_WHAT YOU ARE ASKED TO DO_
Look through the records below for the line with "[assert (Eb : bs" and the line with "set (k := Z.to_nat", then return those lines and all lines between, exactly.
** RECORDS SHOWN follows **
(* ===== verification/SysRam.v ===== *)
(** * kernel/arch/syscall.c: files of the memory file system

    What the calls of [sys_write] and [sys_read] do when the descriptor is a
    file of the memory file system, and a write that is read back: from the
    buffer of a process through the system calls, the VFS and the memory file
    system, to another buffer.  *)

From S2P Require Import Prelude Phys PhysInv PhysInit PageAlloc PageTable Region AddrSpace Bytes Ringbuf Vfs Heap Ramfs RamfsInv RamfsFile RamfsVfs UserMem UserStack Elf Loader UserAccess UserAccThm Macho RbTree Sched Spawn Machine Syscall SysMemThm SysFileThm.
From Stdlib Require Import ZArith Lia.
From stdpp Require Import base list gmap numbers.
Open Scope Z_scope.

Module SysRam.
Import PageAlloc PageTable AddrSpace RamfsInv RamfsFile RamfsVfs UserMem UserStack Elf Loader UserAccess UserAccThm Sched Spawn Machine Syscall SysMemThm SysFileThm.

Lemma a_write_app c pos b1 b2 : (pos <= length c)%nat -> a_write (a_write c pos b1) (pos + length b1) b2 = a_write c pos (b1 ++ b2).
Proof.
  intros Hp. unfold a_write. set (d := drop (pos + length b1) c).
  assert (Hl : length (take pos c ++ b1) = (pos + length b1)%nat) by (rewrite length_app, length_take; lia).
  rewrite (app_assoc (take pos c) b1 d), take_app_length' by done.
  assert (E : drop (pos + length b1 + length b2) ((take pos c ++ b1) ++ d) = drop (pos + length (b1 ++ b2)) c).
  { rewrite <- drop_drop, drop_app_length' by done. unfold d. rewrite drop_drop, length_app. f_equal. lia. }
  by rewrite E, <- !app_assoc.
Qed.

Lemma a_write_nil c pos : a_write c pos [] = c.
Proof. unfold a_write. simpl. rewrite Nat.add_0_r. apply take_drop. Qed.

Lemma a_write_len c pos b : (pos <= length c)%nat -> (pos + length b <= length (a_write c pos b))%nat.
Proof. intros. unfold a_write. rewrite !length_app, length_take. lia. Qed.

Lemma a_read_split c pos k m : (k <= m)%nat ->
  a_read c pos m = a_read c pos k ++ a_read c (pos + length (a_read c pos k)) (m - length (a_read c pos k)).
Proof.
  intros Hk. unfold a_read. rewrite <- drop_drop. set (d := drop pos c). rewrite length_take.
  destruct (decide (k <= length d)%nat).
  - rewrite Nat.min_l by done. rewrite <- (take_drop k d) at 1. rewrite take_app. rewrite length_take, Nat.min_l by done.
    rewrite take_take, Nat.min_r by done. done.
  - rewrite Nat.min_r by lia. rewrite drop_all, take_nil, app_nil_r, !take_ge by lia. done.
Qed.

Section Files.
Context {K : Type} `{!Heap.Kmalloc K} `{!Ports (Ramfs.world K)}.
Implicit Types (f : Vfs.vfs_state (Ramfs.world K)).

(** Descriptor [fd] of [pid] is a file with contents [c], at position [pos]. *)
Record rfile f (pid fd : nat) (c : list Z) (pos : nat) : Prop := {
  rf_wf : wf (Vfs.fs f);
  rf_at : exists i a x, ram_fd f pid fd i a /\ Ramfs.files (Vfs.fs f) !! a = Some x /\ Ramfs.f_offset x = Z.of_nat pos /\
    contents (Ramfs.entry (Vfs.fs f) (Ramfs.f_fs x) (Ramfs.f_entry x)) = c;
  rf_pos : (pos <= length c)%nat }.

Lemma rfile_bound f pid fd c pos : rfile f pid fd c pos -> Z.of_nat pos < 2 ^ 63.
Proof. intros [Hw (i & a & x & _ & Ex & Eo & _) _]. destruct (wf_files _ Hw a x Ex) as (_ & ? & _). lia. Qed.

Lemma vfs_write_file f pid fd c pos bs : rfile f pid fd c pos -> bs <> [] -> zlen bs < 2 ^ 64 ->
  exists f', (Vfs.vfs_write port_send f (Some pid) fd (Some bs) = Some (Vfs.VFS_ENOSPC, f') /\ rfile f' pid fd c pos) \/
    (Vfs.vfs_write port_send f (Some pid) fd (Some bs) = Some (0, f') /\ rfile f' pid fd (a_write c pos bs) (pos + length bs)).
Proof.
  intros [Hw (i & a & x & Hfd & Ex & Eo & Ec) Hp] Hne Hb.
  destruct (wf_files _ Hw a x Ex) as (_ & _ & Hi & _). pose proof (wf_entry_at _ _ _ Hw Hi) as He. pose proof (contents_len _ He) as Hl.
  assert (Hle : Ramfs.f_offset x <= Ramfs.r_size (Ramfs.entry (Vfs.fs f) (Ramfs.f_fs x) (Ramfs.f_entry x)))
    by (rewrite Ec in Hl; destruct He as (_ & ? & _); lia).
  destruct (write_spec (Vfs.fs f) 0 a x bs Hw Ex Hb) as [(w1 & E & Hw1 & E1 & E2 & E3)|(w1 & e' & E & Hw1 & Ef1 & Een & Hc & _)].
  - destruct (vfs_write_ram port_send f pid fd i a bs _ _ Hfd Hne (fun _ => E)) as (f' & Es & <- & Hfd1). exists f'. left. split; [done|].
    split; [done| |done]. exists i, a, x. split; [done|]. split; [by rewrite E3|]. split; [done|].
    rewrite <- Ec. f_equal. unfold Ramfs.entry, Ramfs.entries. by rewrite E1, E2.
  - destruct (vfs_write_ram port_send f pid fd i a bs _ _ Hfd Hne (fun _ => E)) as (f' & Es & <- & Hfd1). exists f'. right. split; [done|].
    split; [done| |by apply a_write_len]. exists i, a. eexists. split; [done|]. split; [rewrite Ef1; apply lookup_insert_eq|].
    cbn. split; [rewrite Eo; lia|]. rewrite Een, decide_True by done. rewrite (Hc Hle), Ec, Eo. f_equal. lia.
Qed.

Lemma vfs_read_file f pid fd c pos n : rfile f pid fd c pos ->
  exists f', Vfs.vfs_read f (Some pid) fd true n true = Some (0, a_read c pos n, f') /\
    rfile f' pid fd c (pos + length (a_read c pos n)).
Proof.
  intros [Hw (i & a & x & Hfd & Ex & Eo & Ec) Hp]. destruct (read_spec (Vfs.fs f) 0 a x n Hw Ex) as (w' & E & Hw' & _ & E1 & E2 & E3).
  rewrite Ec, Eo, Nat2Z.id in E. destruct (vfs_read_ram f pid fd i a n _ _ Hfd (fun _ => E)) as (f' & Er & <- & Hfd'). exists f'.
  split; [done|]. split; [done| |unfold a_read; rewrite length_take, length_drop; lia].
  exists i, a. eexists. split; [done|]. split; [rewrite E3; apply lookup_insert_eq|]. cbn. rewrite Ec, Eo, Nat2Z.id.
  split; [lia|]. rewrite <- Ec. f_equal. unfold Ramfs.entry, Ramfs.entries. by rewrite E1, E2.
Qed.

Lemma vfs_seek_file f pid fd c pos (pos' : nat) : rfile f pid fd c pos -> (pos' <= length c)%nat -> Z.of_nat pos' < 2 ^ 63 ->
  exists f', Vfs.vfs_seek f (Some pid) fd (Z.of_nat pos') 0 = (Z.of_nat pos', f') /\ rfile f' pid fd c pos'.
Proof.
  intros [Hw (i & a & x & Hfd & Ex & Eo & Ec) Hp] Hp' Hz.
  destruct (wf_files _ Hw a x Ex) as (_ & _ & Hi & _). pose proof (wf_entry_at _ _ _ Hw Hi) as He. pose proof (contents_len _ He) as Hl. rewrite Ec in Hl.
  assert (Es : forall b, Ramfs.ramfs_seek (Vfs.fs f) b a (Z.of_nat pos') 0 =
    (Z.of_nat pos', Ramfs.set_file (Vfs.fs f) a (Ramfs.mkFile (Ramfs.f_fs x) (Ramfs.f_entry x) (Z.of_nat pos')))).
  { intros b. unfold Ramfs.ramfs_seek. rewrite Ex. cbn [Z.eqb]. destruct He as (_ & He & _).
    destruct (Z.ltb_spec (Z.of_nat pos') 0), (Z.ltb_spec (Ramfs.r_size (Ramfs.entry (Vfs.fs f) (Ramfs.f_fs x) (Ramfs.f_entry x))) (Z.of_nat pos')); try lia. done. }
  destruct (vfs_seek_ram f pid fd i a _ _ _ _ Hfd Es ltac:(lia)) as (f' & Er & E2 & Hfd'). exists f'. split; [done|].
  split; [rewrite E2; apply wf_move; [done..|lia]| |done]. exists i, a. eexists. split; [done|].
  split; [rewrite E2; cbn; apply lookup_insert_eq|]. cbn. split; [done|]. by rewrite E2.
Qed.

(** The writes of [sys_write]: the first [k] bytes are in the file; all of
    them, or the heap has refused to grow the file. *)
Lemma write_all_file bs : forall fuel f pid fd c pos total, rfile f pid fd c pos -> (length bs <= fuel)%nat -> zlen bs < 2 ^ 64 ->
  exists (k : nat) v f', write_all fuel f (Some pid) fd total bs = Some (v, f') /\ (k <= length bs)%nat /\
    rfile f' pid fd (a_write c pos (take k bs)) (pos + k) /\
    (k = length bs /\ v = total + zlen bs \/
     (k < length bs)%nat /\ v = if total + Z.of_nat k =? 0 then ret Vfs.VFS_ENOSPC else total + Z.of_nat k).
Proof.
  intros fuel. revert bs. induction fuel as [|fuel IH]; intros bs f pid fd c pos total Hf Hl Hz.
  - destruct bs; [|simpl in Hl; lia]. exists 0%nat, total, f. simpl. rewrite a_write_nil, Nat.add_0_r. split; [done|]. split; [done|].
    split; [done|]. left. unfold zlen. simpl. split; [done|lia].
  - destruct (decide (bs = [])) as [->|Hne].
    { exists 0%nat, total, f. simpl. rewrite a_write_nil, Nat.add_0_r. split; [done|]. split; [done|].
      split; [done|]. left. unfold zlen. simpl. split; [done|lia]. }
    set (kb := take (Z.to_nat KBUF) bs). set (tl := drop (Z.to_nat KBUF) bs).
    assert (Ebs : bs = kb ++ tl) by (symmetry; apply take_drop).
    assert (Hkb : kb <> [] /\ (0 < length kb)%nat).
    { assert ((0 < length kb)%nat); [|by destruct kb; [simpl in *; lia|]]. unfold kb. rewrite length_take. destruct bs; [done|]. unfold KBUF. simpl length. lia. }
    assert (Ew : write_all (Datatypes.S fuel) f (Some pid) fd total bs =
      match Vfs.vfs_write port_send f (Some pid) fd (Some kb) with
      | None => None
      | Some (r, f) => if r <? 0 then Some (if total =? 0 then ret r else total, f) else write_all fuel f (Some pid) fd (total + zlen kb) tl
      end) by (by destruct bs). rewrite Ew. clear Ew. clearbody kb tl.
    assert (Hlen : length bs = (length kb + length tl)%nat) by (by rewrite Ebs, length_app).
    destruct (vfs_write_file f pid fd c pos kb Hf (proj1 Hkb)) as (f' & [[-> Hf']|[-> Hf']]); [unfold zlen in *; lia| |]; cbn [Z.ltb Z.compare].
    + exists 0%nat. eexists _, f'. split; [done|]. split; [lia|]. rewrite take_0, a_write_nil, Nat.add_0_r. split; [done|]. right. split; [lia|].
      by rewrite Z.add_0_r.
    + destruct (IH tl f' pid fd _ _ (total + zlen kb) Hf') as (k & v & f2 & -> & Hk & Hf2 & Hv); [lia|unfold zlen in *; lia|].
      exists (length kb + k)%nat, v, f2. split; [done|]. split; [lia|]. destruct Hf as [_ _ Hp].
      rewrite Ebs, take_app, firstn_all2, <- a_write_app by lia. replace (length kb + k - length kb)%nat with k by lia.
      split; [by rewrite Nat.add_assoc|]. destruct Hv as [[-> ->]|[Hk' ->]].
      * left. rewrite length_app, zlen_app. split; [done|lia].
      * right. rewrite length_app. split; [lia|]. unfold zlen. by replace (total + Z.of_nat (length kb) + Z.of_nat k) with (total + Z.of_nat (length kb + k)) by lia.
Qed.

(** The reads of [sys_read] are one read. *)
Lemma read_all_file fuel : forall f pid fd c pos n acc, rfile f pid fd c pos -> zlen acc <= n -> n - zlen acc <= Z.of_nat fuel ->
  let bs := acc ++ a_read c pos (Z.to_nat (n - zlen acc)) in
  exists f', read_all fuel f (Some pid) fd n acc = Some (zlen bs, bs, f') /\ rfile f' pid fd c (pos + (length bs - length acc)).
Proof.
  induction fuel as [|fuel IH]; intros f pid fd c pos n acc Hf Ha Hn bs; cbn [read_all];
  (destruct (Z.leb_spec n (zlen acc)) as [Hge|Hlt];
   [assert (Eb : bs = acc) by (unfold bs; replace (Z.to_nat (n - zlen acc)) with 0%nat by lia; unfold a_read; by rewrite take_0, app_nil_r);
    rewrite Eb; exists f; split; [done|]; by rewrite Nat.sub_diag, Nat.add_0_r|]); [lia|].
  set (k := Z.to_nat (Z.min KBUF (n - zlen acc))). assert (Hk : (k <= Z.to_nat (n - zlen acc))%nat) by lia.
  destruct (vfs_read_file f pid fd c pos k Hf) as (f' & -> & Hf'). cbn [Z.ltb Z.compare].
  set (b := a_read c pos k) in *. pose proof (a_read_split c pos k _ Hk) as Es. fold b in Es.
  assert (Hb : (length b <= k)%nat) by (unfold b, a_read; rewrite length_take; lia).
  destruct (Z.eqb_spec (zlen b) 0) as [E0|E0].
  - assert (Eb : b = []) by (apply nil_length_inv; unfold zlen in E0; lia).
    assert (Ed : drop pos c = []).
    { unfold b, a_read in Eb. apply (f_equal length) in Eb. rewrite length_take in Eb. apply nil_length_inv. unfold k, KBUF in Eb. simpl length in Eb. lia. }
    assert (E : bs = acc) by (unfold bs, a_read; by rewrite Ed, take_nil, app_nil_r). rewrite E. exists f'. split; [done|].
    rewrite Nat.sub_diag, Nat.add_0_r. by rewrite Eb, Nat.add_0_r in Hf'.
  - destruct (IH f' pid fd c _ n (acc ++ b) Hf') as (f2 & E & Hf2); rewrite ?zlen_app; [unfold zlen in *; lia..|].
    assert (Ebs : (acc ++ b) ++ a_read c (pos + length b) (Z.to_nat (n - zlen (acc ++ b))) = bs).
    { unfold bs. rewrite Es, app_assoc, zlen_app. do 2 f_equal. unfold zlen. lia. }
    rewrite Ebs in E, Hf2. exists f2. split; [done|].
    replace (pos + (length bs - length acc))%nat with (pos + length b + (length bs - length (acc ++ b)))%nat; [done|].
    rewrite length_app. unfold bs. rewrite Es, !length_app. lia.
Qed.

End Files.

Section Proofs.
Context {S K H C N : Type} `{HM : PageMem S} `{HO : !PageMemOk S} `{!MemInfo S} `{!Bytes.KHeap H} `{!HeapRing H} `{!Heap.Kmalloc K} `{!Ports (Ramfs.world K)} `{!Console C} `{!Net N}.
Implicit Types (s : sched (machine S (Ramfs.world K) H C N)) (A : list blk) (rs : list nat).

(** The file behind descriptor [fd] of process [p]. *)
Definition sys_file s (p : pcb_ref) (fd : Z) (c : list Z) (pos : nat) : Prop := rfile (fs_of s) (fd_owner p) (fd_nat fd) c pos.

Lemma runs_kput s p vm a f : runs s p vm -> runs (kput s a f) p vm.
Proof. done. Qed.

Lemma sys_write_file_ok s p vm A rs fd buf bs c pos : runs s p vm -> lok (space_of s vm) A rs -> whole_pages (regions (space_of s vm) rs) ->
  file_fd fd -> 0x1000 <= buf -> bs <> [] -> (forall x, buf <= x < buf + zlen bs -> user_va x) -> reads (space_of s vm) rs buf bs ->
  sys_file s p fd c pos ->
  exists v a f A1, sys_write s fd buf (zlen bs) = Ok (SRet v (kput s a f)) /\ same_mem (space_of s vm) A rs (lview a vm) A1 /\
    (v = ESYS_FAULT /\ dry (lview a vm) \/
     exists k : nat, (k <= length bs)%nat /\ rfile f (fd_owner p) (fd_nat fd) (a_write c pos (take k bs)) (pos + k) /\
       (k = length bs /\ v = zlen bs \/ (k < length bs)%nat /\ v = if Z.of_nat k =? 0 then ret Vfs.VFS_ENOSPC else Z.of_nat k)).
Proof.
  intros Hr Hok Hwp Hfd Hbuf Hne Hu Hrd Hf. assert (Hz : zlen bs < 2 ^ 64).
  { destruct bs as [|b bs]; [done|]. destruct (Hu (buf + zlen (b :: bs) - 1)); [|lia]. unfold zlen. simpl length. lia. }
  destruct (write_all_file bs (length bs) (fs_of s) _ _ c pos 0 Hf (le_n _) Hz) as (k & v & f & Ew & Hk & Hf' & Hv).
  assert (Ec : caller s = Some (fd_owner p)) by (unfold caller; by rewrite (proj1 Hr)). rewrite <- Ec in Ew.
  destruct (sys_write_ok s p vm A rs fd buf bs v f Hr Hok Hwp Hfd Hbuf Hne Hu Hrd Ew) as (v1 & a & f1 & A1 & -> & Hsm & Hc).
  exists v1, a, f1, A1. split; [done|]. split; [done|]. destruct Hc as [[-> ->]|[-> Hd]]; [right|by left]. exists k. split; [done|]. by split.
Qed.

Lemma sys_read_file_ok s p vm A rs fd buf n c pos : runs s p vm -> lok (space_of s vm) A rs -> whole_pages (regions (space_of s vm) rs) ->
  file_fd fd -> 0x1000 <= buf -> 0 < n -> (forall x, buf <= x < buf + n -> user_va x) -> sys_file s p fd c pos ->
  let bs := a_read c pos (Z.to_nat n) in Forall is_byte bs ->
  exists v a f A1, sys_read s fd buf n = Ok (SRet v (kput s a f)) /\
    (v = zlen bs /\ wrote (space_of s vm) A rs buf bs (lview a vm) A1 /\ rfile f (fd_owner p) (fd_nat fd) c (pos + length bs) \/
     v = ESYS_FAULT /\ exists k : nat, (k < length bs)%nat /\ wrote (space_of s vm) A rs buf (take k bs) (lview a vm) A1 /\
       refused (space_of s vm) rs true (buf + Z.of_nat k) (lview a vm)).
Proof.
  intros Hr Hok Hwp Hfd Hbuf Hn Hu Hf bs Hb.
  destruct (read_all_file (Z.to_nat n) (fs_of s) _ _ c pos n [] Hf) as (f & E & Hf'); [unfold zlen; simpl; lia..|].
  change (zlen []) with 0 in E, Hf'. rewrite Z.sub_0_r in E, Hf'. cbn [app length] in E, Hf'. fold bs in E, Hf'. rewrite Nat.sub_0_r in Hf'.
  assert (Ec : caller s = Some (fd_owner p)) by (unfold caller; by rewrite (proj1 Hr)). rewrite <- Ec in E.
  assert (Hl : zlen bs <= n) by (unfold zlen, bs, a_read; rewrite length_take; lia).
  destruct (sys_read_ok s p vm A rs fd buf n bs _ f Hr Hok Hwp Hfd Hbuf Hn Hu Hb Hl E) as (v1 & a & f1 & A1 & bs1 & -> & Hw & Hc).
  exists v1, a, f1, A1. split; [done|]. destruct Hc as [(-> & -> & ->)|(-> & [tl Et] & Hlt & Href)]; [by left|right]. split; [done|].
  exists (length bs1). rewrite Et, length_app, take_app_length. split; [rewrite Et, zlen_app in Hlt; unfold zlen in Hlt; lia|]. by split.
Qed.


End Proofs.
End SysRam.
** End of RECORDS SHOWN **
_RESPONSE TO THIS TASK_
   [assert (Eb : bs = acc) by (unfold bs; replace (Z.to_nat (n - zlen acc)) with 0%nat by lia; unfold a_read; by rewrite take_0, app_nil_r);
    rewrite Eb; exists f; split; [done|]; by rewrite Nat.sub_diag, Nat.add_0_r|]); [lia|].
  set (k := Z.to_nat (Z.min KBUF (n - zlen acc))). assert (Hk : (k <= Z.to_nat (n - zlen acc))%nat) by lia.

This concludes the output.